Keith Rankin: Rejoinder To Gordon King
by Keith Rankin, 19 August 2001
Gordon King's reply to my column Parliament: Polypoly or Duopoly would have been a useful contribution to the debate about the issues I raised were it not for the blatantly ad hominem opening paragraph.
Mr King is right to say that "free speech is best met by more free speech". My piece was both free and provocative, but, in raising some important issues that needed raising, is no "silly tirade".
He acknowledges that the issue of political versus economic competition is an interesting and important issue. He also acknowledges the deceptive nature of the referendum wording proposed by Stuart Marshall. Marshall's is an anti- MMP referendum posing as a pro-99 MPs referendum. King also concedes that the other Citizens Initiated Referendums that we have had so far have been completely worthless exercises in democracy, on account of either leading or "indecipherable" questions. And he agrees with me that it "is certainly an interesting question as to what action should be taken when democracy is threatened".
King's main criticism of me arises from his misunderstanding the "Hitler" illustration that I used. I was in no way comparing Stuart Marshall, Graeme Hunt or Margaret Robinson with Adolf Hitler. Rather, because Hitler's anti- democratic misdeeds are well known and extreme, they can be usefully used as illustrations, much as writers from 1400 to 1900 tended to allude to Greek and Roman mythology and history to provide examples to illustrate their points.
Because Hitler's misdeeds were grossly anti-democratic, most people would accept that they should not have been perpetrated, even if they had had some form of democratic endorsement.
The anti-democratic misdeeds of the NZ anti-proportional-representation lobby are of a much milder nature. Nevertheless they can be stated to be anti- democratic for at least two reasons. The first reason is that the arguments presented to the 2000/01 Select Committee, and to the 1986 Royal Commission, substantially favour proportional representation as being more democratic than the two-party "first-past-the-post" system that still prevails in elections to Britain's House of Commons. The second reason lies in the reluctance of the anti-MMP lobby to come clean in their public statements about what kind of system of representation they favour over proportional representation.

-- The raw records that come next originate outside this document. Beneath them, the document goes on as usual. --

(** The values written for a key are the values the map holds for it. *)
Lemma values_of_pairs (v : url.Values) k :
  values_of k (pairs v) = url.at_key v k.
Proof.
  unfold pairs. rewrite values_of_bind by apply sorted_keys_NoDup.
  case_decide as Hin; [done|].
  rewrite elem_of_sorted_keys in Hin. unfold url.at_key.
  destruct (v !! k) eqn:Hk; [|done]. destruct Hin. eauto.
Qed.

(** The keys are written in byte-wise ascending order. *)
Lemma pairs_sorted (v : url.Values) : StronglySorted String.le (pairs v).*1.
Proof.
  unfold pairs. generalize (sorted_keys_sorted v).
  induction 1 as [|k keys Hsorted IH Hle]; [constructor|].
  csimpl. rewrite fmap_app. apply StronglySorted_app_2; [| |done].
  - intros k1 k2 Hk1 Hk2.
    apply list_elem_of_fmap in Hk1 as ([? ?] & -> & Hk1).
    apply list_elem_of_fmap in Hk1 as (? & [= <- <-] & _).
    apply list_elem_of_fmap in Hk2 as ([k3 ?] & -> & Hk2).
    apply list_elem_of_bind in Hk2 as (k4 & Hk2 & Hk4).
    apply list_elem_of_fmap in Hk2 as (? & [= <- <-] & _).
    simpl. rewrite Forall_forall in Hle. by apply Hle.
  - induction (url.at_key v k) as [|val vals IHv]; csimpl; [constructor|].
    constructor; [done|]. apply Forall_forall. intros k1 Hk1.
    apply list_elem_of_fmap in Hk1 as ([? ?] & -> & Hk1).
    apply list_elem_of_fmap in Hk1 as (? & [= <- <-] & _). done.
Qed.

(** ** Adding to a map of value lists *)

Lemma at_key_Add (v : url.Values) k' val k :
  url.at_key (url.Add v k' val) k =
  url.at_key v k ++ (if decide (k = k') then [val] else []).
Proof.
  unfold url.Add, url.at_key. case_decide as Hk.
  - subst k'. by rewrite lookup_insert_eq.
  - rewrite lookup_insert_ne by done. by rewrite (right_id_L [] (++)).
Qed.

Lemma at_key_foldl_Add (v : url.Values) k' vals k :
  url.at_key (foldl (λ acc val, url.Add acc k' val) v vals) k =
  url.at_key v k ++ (if decide (k = k') then vals else []).
Proof.
  revert v. induction vals as [|val vals IH]; intros v; simpl.
  - case_decide; by rewrite (right_id_L [] (++)).
  - rewrite IH, at_key_Add. case_decide; simpl.
    + by rewrite <-(assoc_L (++)).
    + by rewrite !(right_id_L [] (++)).
Qed.

Lemma at_key_foldl_range (l : list (string * list string)) (acc : url.Values) k :
  url.at_key
    (foldl (λ acc kv, foldl (λ acc val, url.Add acc kv.1 val) acc kv.2) acc l) k =
  url.at_key acc k ++ (kv ← filter (λ kv, kv.1 = k) l; kv.2).
Proof.
  revert acc. induction l as [|[k' vals] l IH]; intros acc; simpl.
  - by rewrite (right_id_L [] (++)).
  - rewrite IH, at_key_foldl_Add. destruct (decide (k = k')) as [->|Hne].
    + rewrite filter_cons_True by done. csimpl. by rewrite <-(assoc_L (++)).
    + rewrite filter_cons_False by (simpl; congruence).
      by rewrite (right_id_L [] (++)).
Qed.

Lemma filter_key_unique (l : list (string * list string)) k o :
  NoDup l.*1 →
  (∀ vals, (k, vals) ∈ l ↔ o = Some vals) →
  (kv ← filter (λ kv, kv.1 = k) l; kv.2) = default [] o.
Proof.
  revert o. induction l as [|[k' vals'] l IH]; intros o Hnodup Hin.
  - destruct o as [vals|]; [|done].
    exfalso. eapply not_elem_of_nil. by apply Hin.
  - csimpl in Hnodup. apply NoDup_cons in Hnodup as [Hnotin Hnodup].
    destruct (decide (k' = k)) as [->|Hne].
    + rewrite filter_cons_True by done. csimpl.
      assert (o = Some vals') as -> by (apply Hin; left).
      rewrite (IH None); [simpl; by rewrite (right_id_L [] (++))|done|].
      intros vals. split; [|done]. intros Hl. destruct Hnotin.
      apply list_elem_of_fmap. by exists (k, vals).
    + rewrite filter_cons_False by done. apply IH; [done|].
      intros vals. rewrite <-Hin, elem_of_cons. split; [auto|].
      intros [[= ? ?]|?]; [congruence|done].
Qed.

Lemma filter_key_map_to_list (m : gmap string (list string)) k :
  (kv ← filter (λ kv, kv.1 = k) (map_to_list m); kv.2) = default [] (m !! k).
Proof.
  apply filter_key_unique; [apply NoDup_fst_map_to_list|].
  intros vals. apply elem_of_map_to_list.
Qed.

(** The loop of [fullURL] over [c.params] appends, under every key, the
    values of the client after the values already there. *)
Lemma at_key_range_add (m acc : url.Values) k :
  url.at_key (range_add url.Add m acc) k = url.at_key acc k ++ url.at_key m k.
Proof.
  unfold range_add, range_add_in.
  rewrite at_key_foldl_range, filter_key_map_to_list. done.
Qed.

Lemma range_add_empty add (acc : gmap string (list string)) :
  range_add add ∅ acc = acc.
Proof. unfold range_add. by rewrite map_to_list_empty. Qed.

(** ** Slicing and trimming *)

Lemma take_drop n s : Strings.take n s +:+ Strings.drop n s = s.
Proof.
  revert s. induction n as [|n IH]; intros [|a s]; simpl; try done.
  rewrite str_app_cons. by f_equal.
Qed.

Lemma take_app_length s t : Strings.take (String.length s) (s +:+ t) = s.
Proof. induction s as [|a s IH]; simpl; [by destruct t|]. by f_equal. Qed.

Lemma drop_app_length s t : Strings.drop (String.length s) (s +:+ t) = t.
Proof. induction s as [|a s IH]; simpl; [by destruct t|]. done. Qed.

Lemma HasPrefix_true s x :
  Strings.HasPrefix s x = true ↔ ∃ t, s = x +:+ t.
Proof.
  unfold Strings.HasPrefix. rewrite andb_true_iff, bool_decide_eq_true. split.
  - intros [_ Htake]. exists (Strings.drop (String.length x) s).
    rewrite <-(take_drop (String.length x) s) at 1. by rewrite Htake.
  - intros [t ->]. rewrite take_app_length. split; [|done].
    apply Nat.leb_le. rewrite str_length_app. lia.
Qed.

Lemma HasSuffix_true s x :
  Strings.HasSuffix s x = true ↔ ∃ t, s = t +:+ x.
Proof.
  unfold Strings.HasSuffix. rewrite andb_true_iff, bool_decide_eq_true. split.
  - intros [_ Hdrop]. exists (Strings.take (String.length s - String.length x) s).
    rewrite <-(take_drop (String.length s - String.length x) s) at 1.
    by rewrite Hdrop.
  - intros [t ->]. rewrite str_length_app.
    replace (String.length t + String.length x - String.length x)%nat
      with (String.length t) by lia.
    rewrite drop_app_length. split; [|done]. apply Nat.leb_le. lia.
Qed.

Lemma TrimPrefix_cases s x :
  (Strings.HasPrefix s x = true ∧ s = x +:+ Strings.TrimPrefix s x) ∨
  (Strings.HasPrefix s x = false ∧ Strings.TrimPrefix s x = s).
Proof.
  unfold Strings.TrimPrefix. destruct (Strings.HasPrefix s x) eqn:Hp; [left|by right].
  split; [done|]. apply HasPrefix_true in Hp as [t ->].
  by rewrite drop_app_length.
Qed.

Lemma TrimSuffix_cases s x :
  (Strings.HasSuffix s x = true ∧ s = Strings.TrimSuffix s x +:+ x) ∨
  (Strings.HasSuffix s x = false ∧ Strings.TrimSuffix s x = s).
Proof.
  unfold Strings.TrimSuffix. destruct (Strings.HasSuffix s x) eqn:Hs; [left|by right].
  split; [done|]. apply HasSuffix_true in Hs as [t ->].
  rewrite str_length_app.
  replace (String.length t + String.length x - String.length x)%nat
    with (String.length t) by lia.
  by rewrite take_app_length.
Qed.

(** Trimming takes one slash away: what is left ends in a slash only if
    the string ended in two. *)
Lemma TrimSuffix_slash_once s :
  Strings.HasSuffix s "//" = false →
  Strings.HasSuffix (Strings.TrimSuffix s "/") "/" = false.
Proof.
  intros Hno. destruct (TrimSuffix_cases s "/") as [[_ Hs]|[Hs ->]]; [|done].
  apply not_true_is_false. intros Ht. apply HasSuffix_true in Ht as [t Ht].
  rewrite Ht in Hs. assert (Strings.HasSuffix s "//" = true); [|congruence].
  apply HasSuffix_true. exists t. rewrite Hs. by rewrite str_app_assoc.
Qed.

Lemma TrimPrefix_slash_once s :
  Strings.HasPrefix s "//" = false →
  Strings.HasPrefix (Strings.TrimPrefix s "/") "/" = false.
Proof.
  intros Hno. destruct (TrimPrefix_cases s "/") as [[_ Hs]|[Hs ->]]; [|done].
  apply not_true_is_false. intros Ht. apply HasPrefix_true in Ht as [t Ht].
  rewrite Ht in Hs. assert (Strings.HasPrefix s "//" = true); [|congruence].
  apply HasPrefix_true. exists t. by rewrite Hs.
Qed.

(** ** Where the query string starts

    What [URL.String] writes before the query string holds neither [?] nor
    [#], so the [?] that [URL.String] writes is the first of the URL and the
    query string runs from there to the fragment. *)

Lemma all_app p s t :
  Strings.all p (s +:+ t) = Strings.all p s && Strings.all p t.
Proof.
  induction s as [|a s IH]; [done|].
  rewrite str_app_cons. simpl. by rewrite IH, andb_assoc.
Qed.

Lemma free_of_app bad s t : free_of bad (s +:+ t) = free_of bad s && free_of bad t.
Proof. apply all_app. Qed.

Lemma all_take p n s : Strings.all p s = true → Strings.all p (Strings.take n s) = true.
Proof.
  revert s. induction n as [|n IH]; intros [|a s]; simpl; try done.
  rewrite !andb_true_iff. intros [? ?]. auto.
Qed.

Lemma all_drop p n s : Strings.all p s = true → Strings.all p (Strings.drop n s) = true.
Proof.
  revert s. induction n as [|n IH]; intros [|a s]; simpl; try done.
  rewrite !andb_true_iff. intros [? ?]. auto.
Qed.

Lemma escape_cons c s mode :
  url.escape (String c s) mode =
  url.escape (String c EmptyString) mode +:+ url.escape s mode.
Proof. simpl. repeat case_match; reflexivity. Qed.

Lemma escape_byte_free c mode :
  mode ≠ url.encodeFragment →
  free_of "?#" (url.escape (String c EmptyString) mode) = true.
Proof.
  intros Hmode.
  destruct mode; try done;
    destruct c as [[] [] [] [] [] [] [] []]; vm_compute; reflexivity.
Qed.

Lemma escape_free s mode :
  mode ≠ url.encodeFragment → free_of "?#" (url.escape s mode) = true.
Proof.
  intros Hmode. induction s as [|c s IH]; [done|].
  by rewrite escape_cons, free_of_app, escape_byte_free, IH.
Qed.

Lemma validEncoded_byte_free c :
  Char.one_of "!$&'()*+,;=:@" c || Char.one_of "[]" c || Char.eqb c "%"
  || negb (url.shouldEscape c url.encodePath) = true →
  negb (Char.one_of "?#" c) = true.
Proof. destruct c as [[] [] [] [] [] [] [] []]; vm_compute; congruence. Qed.

Lemma validEncoded_free s :
  url.validEncoded s url.encodePath = true → free_of "?#" s = true.
Proof.
  unfold url.validEncoded, free_of. induction s as [|c s IH]; [done|].
  simpl. rewrite !andb_true_iff. intros [Hc Hs].
  split; [by apply validEncoded_byte_free|by apply IH].
Qed.
(* ===== verification/_CoqProject ===== *)
-Q . S2P
Prelude.v
GoPath.v
OsFs.v
Confinement.v
Upload.v
UploadSpec.v
OsRead.v
PathOrder.v
Archive.v
Bufio.v
Redkit.v
Chroot.v
Race.v
Server.v
(** ** Theorems *)

(** C4: a /chroot field whose cleaned name is the normal names [names]
    (no leading [..]), on a path with no regular file or link in the way,
    produces the file [chroot/names] holding the concatenation of the
    field's parts in the order the request lists them, and the response
    reports success. *)
Theorem chrootHandler_concat s f parts names :
  wf s ->
  clean_segments (is_rooted f) (split_slash f) = names -> names <> [] ->
  Forall normal_name names ->
  clear_path (fsys s) (cwd s) ("chroot" :: removelast names) (List.last names "") = true ->
  let '(r, s') := chrootHandler (mkRequest MethodPost (Some [(f, parts)])) s in
  r = mkResponse StatusOK "Received file(s) successfully." /\
  fsys s' !! (cwd s ++ "chroot" :: names) = Some (File (List.concat parts)).
Proof.
  intros Hwf Hout Hne Hn Hclear.
  assert (Hdirs : path_dirs (chroot_target f) = "chroot" :: names).
  { rewrite (path_dirs_chroot_target f 0 names) by (done || by rewrite Hout).
    by destruct names. }
  destruct names as [|n ns]; [done|]. clear Hne.
  assert (Hk : fsys s !! (cwd s ++ ["chroot"]) = None \/
               fsys s !! (cwd s ++ ["chroot"]) = Some Dir)
    by (simpl in Hclear; destruct (fsys s !! _) as [[]|]; auto; discriminate).
  unfold chrootHandler. cbn [req_method req_form].
  rewrite createFolderIfNotExists_name by (done || apply chroot_normal).
  set (s1 := set_fsys <[cwd s ++ ["chroot"] := Dir]> s).
  assert (Hw1 : wf s1)
    by (eapply sound_wf_eq; [apply createFolderIfNotExists_sound|exact Hwf|
                             apply createFolderIfNotExists_name; auto using chroot_normal]).
  assert (Hclear1 : clear_path (fsys s1) (cwd s1) ("chroot" :: removelast (n :: ns))
                      (List.last (n :: ns) "") = true) by (by apply clear_path_chroot_again).
  assert (Hrl : Forall normal_name (removelast (n :: ns))) by auto with redbag.
  rewrite (chroot_files_single s1 f parts ("chroot" :: n :: ns) Hdirs Hw1);
    [|constructor; [right; apply chroot_normal|auto with redbag]
     |apply (Forall_last _ _ _ Hn); done|exact Hclear1].
  split; [done|].
  change (removelast ("chroot" :: n :: ns)) with ("chroot" :: removelast (n :: ns)).
  rewrite walk_dirs_names by (constructor; [apply chroot_normal|exact Hrl]).
  change (List.last ("chroot" :: n :: ns) "") with (List.last (n :: ns) "").
  cbn [fsys cwd]. change (cwd s1) with (cwd s).
  replace ((cwd s ++ "chroot" :: removelast (n :: ns)) ++ [List.last (n :: ns) ""])
    with (cwd s ++ "chroot" :: n :: ns); [by rewrite lookup_insert_eq|].
  rewrite <- app_assoc. simpl. f_equal. f_equal.
  exact (@app_removelast_last string (n :: ns) "" ltac:(done)).
Qed.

Hence the "catch-23" principle (the problem arising from the use of democratic methods to remove or diminish democracy) - illustrated with Hitler's burning of the Reichstag example - is applicable to Stuart Marshall's referendum proposal.
To answer some of Mr King's other points. It is true that a 7-party parliament is hardly perfect political competition; superficially it's oligopoly rather than polypoly. It must be noted though that competition is as much about contestability - about minimisation of the barriers to entry - as it is about the actual number of suppliers in the market at a single point in time. With MMP, the entry hurdle for new nationwide parties is 5% nationwide support - higher than for many other proportional systems, but lower than the STV alternative that some people want. Under FPP, the hurdle was really above 20% (although by-elections had created situations in which parties like Social Credit could win and retain seats through tactical voting). In 1984 the New Zealand Party got 12% of the nationwide vote and didn't come close to winning a seat.
In practice, FPP was a non-contestable duopoly. MMP on the other hand is a contestable oligopoly, close enough to being what I called a "political polypoly".
I accept Gordon King's point that the arguments for competition in economic markets does not necessarily translate to political markets. (Without actually saying so, he acknowledged that the inherent privateness of neoclassical economics clashes with the underlying publicness of politics.) Actually, on account of this need for public representation, the need to avoid imperfect competition in politics may well be stronger than the equivalent need in economics. Even some orthodox (synonym "neoclassical"; antonym "heterodox" [not "catholic" nor "protestant"]) economists will concede that the free economic market is often far from "noble".
I think it's somewhat unreasonable to accuse me of having no knowledge of "the vast body of literature that covers the sensible and important debates on our role as consumer and citizen, the nature of democracy …". After all, I was only writing a 900-word column, not a PhD thesis. Of course, like Mr King, I could not possibly have perfect knowledge of all of the literature of political and economic philosophy.
I agree with Mr King that some people do drop names and phrases like "Hitler", "fascism", "Stalinism", "Polish shipyard", "Albania of the south", "basket case" and "banana republic" as a way of avoiding reasoned argument. I would like to assure him and Scoop readers that I did not do this. I am innocent of the "rhetorical fallacy of 'Nazi'".